APA : pourquoi pas un calcul de l’aide selon le patrimoine et non les revenus ?


Destinée aux personnes âgées en situation de dépendance, l'allocation personnalisée d'autonomie (Apa) n'est pas soumise à conditions de ressources. Toutefois son montant est calculé en fonction des revenus du demandeur. Le Think Tank Cartes sur table estime que moduler cette aide en fonction du patrimoine serait plus équitable.

allocation, personnalisee, autonomie, apa, cartes, table, dependance

Dans les 100 mesures proposées par le groupe de réflexion Cartes sur table au gouvernement figure une disposition sur l’allocation personnalisée d’autonomie (APA). Cette aide est versée aux personnes de 60 ans ou plus, hébergées à domicile ou dans un établissement et confrontées en vieillissant à des problèmes de santé et de dépendance. Si le versement n’est pas soumis à condition de ressources, en revanche son montant est déterminé en fonction des revenus du demandeur, de ses besoins et du taux de dépendance, une partie (ticket modérateur) restant à la charge du bénéficiaire, sauf si ses ressources sont inférieures à 725,22 euros mensuels.

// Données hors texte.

Lemma header_codec_round_trip_witness :
  valid_header (mk_header 0x0102030405060708 0x0A0B0C0D 0x7FFF 0x0007) /\
  rr_peek_header
    (rr_write_header (mk_header 0x0102030405060708 0x0A0B0C0D 0x7FFF 0x0007))
  = Some (mk_header 0x0102030405060708 0x0A0B0C0D 0x7FFF 0x0007).
Proof.
  assert (Hv : valid_header (mk_header 0x0102030405060708 0x0A0B0C0D 0x7FFF 0x0007)).
  { unfold valid_header, is_u. simpl. lia. }
  split; [exact Hv|].
  apply (header_codec_round_trip
           (mk_header 0x0102030405060708 0x0A0B0C0D 0x7FFF 0x0007) Hv).
Defined.

End Codec.

(** ** rr_send_block leaves the source alone unless it succeeds *)

Section SendBlock.

Variable E : env.
Variables dest source block : evbuffer.
Variables circuit_id offset len flags : Z.

Lemma copyout_whole :
  Z.of_nat (length (evbuffer_copyout source len)) = len ->
  0 <= len /\
  evbuffer_get_length (evbuffer_drain source len) = evbuffer_get_length source - len.
Proof.
  unfold evbuffer_copyout, evbuffer_drain, evbuffer_get_length.
  rewrite length_firstn, length_skipn. lia.
Qed.

(** C10: whenever [rr_send_block] returns, it returns -1 with the source
    (and the destination) exactly as they were, or it returns 0 with the
    source drained by exactly [len] bytes, which went to the destination
    behind the header.  No failing step (space reservation, copy-out,
    commit, append to the destination) touches the source. *)
Theorem rr_send_block_atomic :
  match rr_send_block E dest source block circuit_id offset len flags with
  | Ret st (dest', source', block') =>
    (st = -1 /\ source' = source /\ dest' = dest) \/
    (st = 0 /\ source' = evbuffer_drain source len /\
     0 <= len /\
     evbuffer_get_length source' = evbuffer_get_length source - len /\
     dest' = dest ++ rr_write_header (mk_header circuit_id offset len flags)
                  ++ evbuffer_copyout source len)
  | Abort _ => True
  end.
Proof.
  unfold rr_send_block.
  destruct (evbuffer_get_length block =? 0) eqn:Hb; cbn [negb]; [|exact I].
  destruct (len <=? evbuffer_get_length dest); cbn [negb]; [|exact I].
  destruct (fails E SB_reserve_space); [now left|].
  destruct (fails E SB_iov_len); [now left|].
  destruct (Z.of_nat (length (evbuffer_copyout source len)) =? len) eqn:Hc;
    cbn [negb]; [|now left].
  destruct (fails E SB_commit_space); [now left|].
  destruct (fails E SB_add_buffer); [now left|].
  destruct (fails E SB_drain); [exact I|].
  right. apply Z.eqb_eq in Hc. apply Z.eqb_eq in Hb.
  destruct (copyout_whole Hc) as [Hlen Hdr].
  assert (block = []) as ->.
  { unfold evbuffer_get_length in Hb. destruct block; [reflexivity|discriminate]. }
  repeat split; try assumption; reflexivity.
Qed.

Cartes sur table suggère dans la 39e proposition d’en « finir avec la prise en charge universelle de la dépendance ». Plus précisément, le groupe de réflexion estime qu’il faudrait changer le mode de calcul pour rendre cette prise en charge plus juste. « Aujourd’hui, l’APA est fonction uniquement du revenu, mais pas du patrimoine. C’est en soi absurde, car il n’y aurait aucune difficulté à chiffrer le patrimoine. Une personne qui touche une très faible pension et qui possède un très faible patrimoine va être traitée de la même façon qu’une personne qui touche une faible pension mais qui est propriétaire d’un appartement à Paris d’une valeur de un million d’euros », explique Julia Cagé, cofondatrice et doctorante en économie.

Concrètement, « à partir d’un certain niveau de patrimoine, on propose deux solutions : une APA divisée par deux ou une récupération sur succession à hauteur du montant versé », poursuit Julia Cagé.

Cartes sur table vise ainsi une meilleure répartition de cette aide, dont le montant versé actuellement à chaque personne âgée est plutôt faible. L’objectif serait en effet de mobiliser des sommes plus importantes pour aider les séniors les plus en difficultés, qui ont peu de patrimoine et pour lesquelles la prise en charge de la dépendance est souvent assurée par les enfants.